**WORK INSTRUCTIONS:** Transcribe the listing below only from the line with "exists F2, b1, b2, d." up to and including the line with "Definition SD_STREAM_STATUS_FAILED : Z := -2.".

**DATA SUPPLIED:**
(** C34. A transfer: given a controller whose transfers end, the driver waits
    for the one before, sends the byte, and returns the byte that the other side
    answered with; it ends with the controller idle and its settings unchanged. *)
Theorem send_recv_byte_correct fuel tspi dat h : device tspi = spi_base -> 0 <= dat < 256 ->
  (busy_left (view h) < fuel)%nat -> (delay < fuel)%nat ->
  wp (send_recv_byte fuel tspi dat) (fun r h' => r = reply (sent (view h) ++ [dat]) /\
    view h' = MkView 0 (sent (view h) ++ [dat]) (selected (view h)) (clockdiv (view h))) h.
Proof.
  intros Hd Hdat Hf Hdelay. unfold send_recv_byte. rewrite wp_bind. eapply wp_mono; [by apply wp_wait_idle|].
  intros [] h1 Hv1. rewrite wp_bind. unfold reg_write, reg_read. rewrite (proj2 (Z.eqb_eq _ _)) by done.
  eapply wp_mono; [apply data_write_ok; [by rewrite Hv1|done]|]. intros [] h2 (n & Hn & Hv2). rewrite Hv1 in Hv2. cbn in Hv2.
  rewrite wp_bind. eapply wp_mono; [apply wp_wait_idle; [done|rewrite Hv2; cbn; lia]|]. intros [] h3 Hv3. rewrite Hv2 in Hv3. cbn in Hv3.
  rewrite wp_bind. eapply wp_mono; [apply data_read_ok; by rewrite Hv3|]. intros w h4 [Hw Hv4]. rewrite wp_ret, Hw, Hv4, Hv3. done.
Qed.

(** Activating a context: the divider and the slave of the context are
    those of the controller; whatever was sent before has been finished. *)
Theorem activate_correct fuel tspi h : device tspi = spi_base -> 0 <= bauddiv tspi < 65536 -> (busy_left (view h) < fuel)%nat ->
  wp (activate fuel (Some tspi)) (fun r h' => r = 0 /\
    view h' = MkView 0 (sent (view h)) (u32 (spi_slave tspi)) (bauddiv tspi)) h.
Proof.
  intros Hd Hb Hf. unfold activate, set_clockdiv. rewrite !wp_bind. unfold reg_read at 1. rewrite (proj2 (Z.eqb_eq _ _)) by done.
  eapply wp_mono; [apply status_read_ok|]. intros w h1 (_ & _ & Hw & Hv1). unfold reg_write at 1. rewrite (proj2 (Z.eqb_eq _ _)) by done.
  assert (0 <= set_field 0 16 (bauddiv tspi) w < 2 ^ 32) as Hrange.
  { unfold set_field, field. rewrite Z.pow_0_r, Z.div_1_r, Z.mul_1_r. change (2 ^ 16) with 65536. mod_lia. }
  eapply wp_mono; [by apply status_write_ok|]. intros [] h2 Hv2. unfold status_clockdiv in Hv2. rewrite field_set_same in Hv2 by lia.
  rewrite (Z.mod_small (bauddiv tspi)) in Hv2 by (change (2 ^ 16) with 65536; lia). rewrite Hv1 in Hv2. cbn in Hv2.
  unfold select_slave. rewrite !wp_bind. eapply wp_mono; [apply wp_wait_idle; [done|rewrite Hv2; cbn; lia]|].
  intros [] h3 Hv3. rewrite Hv2 in Hv3. cbn in Hv3. unfold reg_write. rewrite (proj2 (Z.eqb_eq _ _)) by done.
  eapply wp_mono; [apply select_ok; by rewrite Hv3|]. intros [] h4 Hv4. rewrite wp_ret. split; [done|]. by rewrite Hv4, Hv3.
Qed.
End driver.

(** C35. A transfer of a buffer never ends: whatever the controller does, for no
    size but 0 does [send_recv] return, however long it runs; with a size of 0
    it returns at once. *)
Theorem send_recv_never_returns {H} `{SpiHw H} fuel tspi sdata rdata size (h : H) :
  (size = 0 -> send_recv (S fuel) (Some tspi) sdata rdata size h = Ret ((0, []), h)) /\
  (size <> 0 -> forall r, send_recv fuel (Some tspi) sdata rdata size h <> Ret r).
Proof.
  split; [intros ->; reflexivity|]. intros Hs. apply loop_never. intros [i received] h0 x h1.
  rewrite (proj2 (Z.eqb_neq size 0)) by done. by intros (l & h2 & _ & [=])%bind_Ret_inv.
Qed.

(** * Contexts in memory *)

Section new_context.
Context {W : Type} `{UserMmu W} (lo : Z) (inv : Z -> Z -> W -> Prop) `{!HeapMmu W inv}.

(** A new context: two fresh blocks are in use, the first points to the
    second and to the functions; slave and divider are set.  The device is
    whatever the memory held. *)
Theorem trollbook_spi_new_context_correct fuel h F live f1 f2 f3 slave div : heap_rep lo h F live -> supply lo inv fuel 2 h ->
  0 <= f1 < 2 ^ 32 -> 0 <= f2 < 2 ^ 32 -> 0 <= f3 < 2 ^ 32 -> 0 <= slave < 2 ^ 31 -> 0 <= div < 65536 ->
  wp (trollbook_spi_new_context fuel (f1, f2, f3) slave div) (fun ctx h' => exists F' b1 b2 d,
    heap_rep lo h' F' (b2 :: b1 :: live) /\ kept live h h' /\ ctx = pointer b1 /\ 16 <= b1.2 /\ 10 <= b2.2 /\
    kmem h' !! ctx = Some f1 /\ kmem h' !! (ctx + 4) = Some f2 /\ kmem h' !! (ctx + 8) = Some f3 /\
    kmem h' !! (ctx + 12) = Some (pointer b2) /\ context_at h' ctx = Some (MkSpi d slave div)) h.
Proof.
  intros Hr Hsup Hf1 Hf2 Hf3 Hslave Hdiv. unfold trollbook_spi_new_context. destruct (hr_range _ _ _ _ Hr) as ([Hlo _] & _).
  rewrite wp_bind. eapply wp_mono; [by apply (kmalloc_small lo inv fuel h F live 2 16)|].
  intros ctx h1 (F1 & m1 & Hr1 & Hm1 & Hk1 & Hsup1 & Hctx & _). rewrite (proj2 (Z.eqb_neq ctx 0)), wp_bind by lia.
  eapply wp_mono; [by apply (kmalloc_small lo inv fuel h1 F1 _ 1 10 Hr1)|].
  intros p h2 (F2 & m2 & Hr2 & Hm2 & Hk2 & _ & Hp & _). rewrite (proj2 (Z.eqb_neq p 0)) by lia.
  destruct (rep_block lo h2 F2 _ _ Hr2) as ((_ & _ & Hp4 & Hm4 & _) & _ & _ & _ & [Hsep _]%Forall_cons).
  pose proof (hr_ok _ _ _ _ Hr2) as [_ [_ [(_ & _ & Hc4 & _) _]%Forall_cons]%Forall_cons]%Forall_app.
  unfold sep, bend, HEADER in *. cbn in Hp4, Hm4, Hsep, Hc4.
  set (b1 := (ctx - 8, m1)) in *. set (b2 := (p - 8, m2)) in *.
  rewrite wp_bind. eapply (wp_kload lo) with (b := b2); [exact Hr2|by left|cbn; unfold bend, HEADER; cbn; lia|mod_lia|].
  intros w Hw. store_to lo b2. store_to lo b2. store_to lo b1. store_to lo b1. store_to lo b1. store_to lo b1.
  rewrite wp_ret.
  destruct (block_mapped lo h2 F2 _ b2 p Hr2) as [d Ed]; [by left|cbn; unfold bend, HEADER; cbn; lia|mod_lia|].
  exists F2, b1, b2, d. split; [done|]. split.
  - eapply kept_trans; [exact Hk1|]. eapply kept_trans; [eapply kept_sub; [|exact Hk2]; intros ? ?; by right|].
    repeat (eapply kept_trans; [eapply kept_sub; [|eassumption]; intros ? ?; by right|]). by intros ? ? ? ?.
  - unfold pointer, context_at, b1, b2, HEADER. cbn [fst snd]. split; [lia|]. split; [done|]. split; [done|]. stored.
    split_and!; [done|done|done|f_equal; lia|].
    cbn [mbind option_bind]. stored. rewrite Ed. cbn [mbind option_bind]. stored. cbn [mbind option_bind]. stored. cbn [mbind option_bind].
    rewrite s32_small, field_u32, field_set_same by lia. by rewrite Z.mod_small by (change (2 ^ 16) with 65536; lia).
Qed.
End new_context.
(* ===== verification/Sd.v ===== *)
(** The SD card protocol: [kernel/modules/blockdev/spisd.c], lines 18 to 439.

    The file is compiled out, and its last part, the block device, names what
    does not exist; the protocol is complete.  It is written for an older SPI
    driver that is not in the repository: [SdBus] is that interface, and
    [SdBusLaws] says that a transfer gives the byte that the card sends next.
    A [trace] is what happens on the bus; theorems say that an operation
    does exactly a trace when the card answers as in it. *)

From S2P Require Import Prelude.

(** * The bus *)

(** What "spi.h" and "delay.h" of the older driver give. *)
Class SdBus (B : Type) : Type := {
  SPI_SLAVE_NONE : Z;
  SPI_SLAVE_SD : Z;
  spi_send_recv : Z -> M B Z;
  spi_select_slave : Z -> M B unit;
  spi_set_clockdiv : Z -> M B unit;
  dumbdelay : Z -> M B unit;
}.

Inductive SDCardType : Type :=
| SD_CARD_TYPE_INVALID
| SD_CARD_TYPE_MMC
| SD_CARD_TYPE_SD
| SD_CARD_TYPE_SDHC.
#[export] Instance SDCardType_eq_dec : EqDecision SDCardType.
Proof. solve_decision. Defined.

Definition SD_BLOCK_SIZE : Z := 512.
Definition SD_STREAM_STATUS_FAILED : Z := -2.
Definition SD_STREAM_STATUS_BEGIN : Z := -1.
Definition SD_STREAM_STATUS_DONE : Z := 0.

(** The static [type] and the bus. *)
Record Sd (B : Type) : Type := MkSd {
  card_type : SDCardType;
  sd_bus : B;
}.
Arguments MkSd {_}.
Arguments card_type {_}.
Arguments sd_bus {_}.

Section ops.
Context {B : Type} `{SdBus B}.
Implicit Types s : Sd B.

Definition set_card_type (t : SDCardType) s : Sd B := MkSd t (sd_bus s).
Definition on_bus {A} (m : M B A) : M (Sd B) A := zoom sd_bus (fun b s => MkSd (card_type s) b) m.
Definition xfer (d : Z) : M (Sd B) Z := on_bus (spi_send_recv d).
Definition sd_send (d : Z) : M (Sd B) unit := xfer d ;; ret tt.
Definition select (slave : Z) : M (Sd B) unit := on_bus (spi_select_slave slave).

(** [n] times the byte 0xFF. *)
Definition idle (n : Z) : M (Sd B) unit := for_to 0 n (fun _ => sd_send 255).
(** Send bytes one after the other. *)
Fixpoint send_all (l : list Z) : M (Sd B) unit :=
  match l with [] => ret tt | d :: l' => sd_send d ;; send_all l' end.

Definition sd_send_command (command arg : Z) : M (Sd B) unit :=
  send_all [255; 255; Z.lor (Z.land command 63) 64; u8 (Z.shiftr arg 24); u8 (Z.shiftr arg 16); u8 (Z.shiftr arg 8); u8 arg; 1].

(** At most 5002 transfers. *)
Definition sd_recv : M (Sd B) Z :=
  loop (Z.to_nat 5002) 0 (fun tries =>
    let* r := xfer 255 in
    if r =? 255 then ret (if 5000 <? tries then inr (-1) else inl (tries + 1)) else ret (inr r)).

**SOLUTION TO THE PROBLEM:**
  exists F2, b1, b2, d. split; [done|]. split.
  - eapply kept_trans; [exact Hk1|]. eapply kept_trans; [eapply kept_sub; [|exact Hk2]; intros ? ?; by right|].
    repeat (eapply kept_trans; [eapply kept_sub; [|eassumption]; intros ? ?; by right|]). by intros ? ? ? ?.
  - unfold pointer, context_at, b1, b2, HEADER. cbn [fst snd]. split; [lia|]. split; [done|]. split; [done|]. stored.
    split_and!; [done|done|done|f_equal; lia|].
    cbn [mbind option_bind]. stored. rewrite Ed. cbn [mbind option_bind]. stored. cbn [mbind option_bind]. stored. cbn [mbind option_bind].
    rewrite s32_small, field_u32, field_set_same by lia. by rewrite Z.mod_small by (change (2 ^ 16) with 65536; lia).
Qed.
End new_context.
(* ===== verification/Sd.v ===== *)
(** The SD card protocol: [kernel/modules/blockdev/spisd.c], lines 18 to 439.

    The file is compiled out, and its last part, the block device, names what
    does not exist; the protocol is complete.  It is written for an older SPI
    driver that is not in the repository: [SdBus] is that interface, and
    [SdBusLaws] says that a transfer gives the byte that the card sends next.
    A [trace] is what happens on the bus; theorems say that an operation
    does exactly a trace when the card answers as in it. *)

From S2P Require Import Prelude.

(** * The bus *)

(** What "spi.h" and "delay.h" of the older driver give. *)
Class SdBus (B : Type) : Type := {
  SPI_SLAVE_NONE : Z;
  SPI_SLAVE_SD : Z;
  spi_send_recv : Z -> M B Z;
  spi_select_slave : Z -> M B unit;
  spi_set_clockdiv : Z -> M B unit;
  dumbdelay : Z -> M B unit;
}.

Inductive SDCardType : Type :=
| SD_CARD_TYPE_INVALID
| SD_CARD_TYPE_MMC
| SD_CARD_TYPE_SD
| SD_CARD_TYPE_SDHC.
#[export] Instance SDCardType_eq_dec : EqDecision SDCardType.
Proof. solve_decision. Defined.

Definition SD_BLOCK_SIZE : Z := 512.
Definition SD_STREAM_STATUS_FAILED : Z := -2.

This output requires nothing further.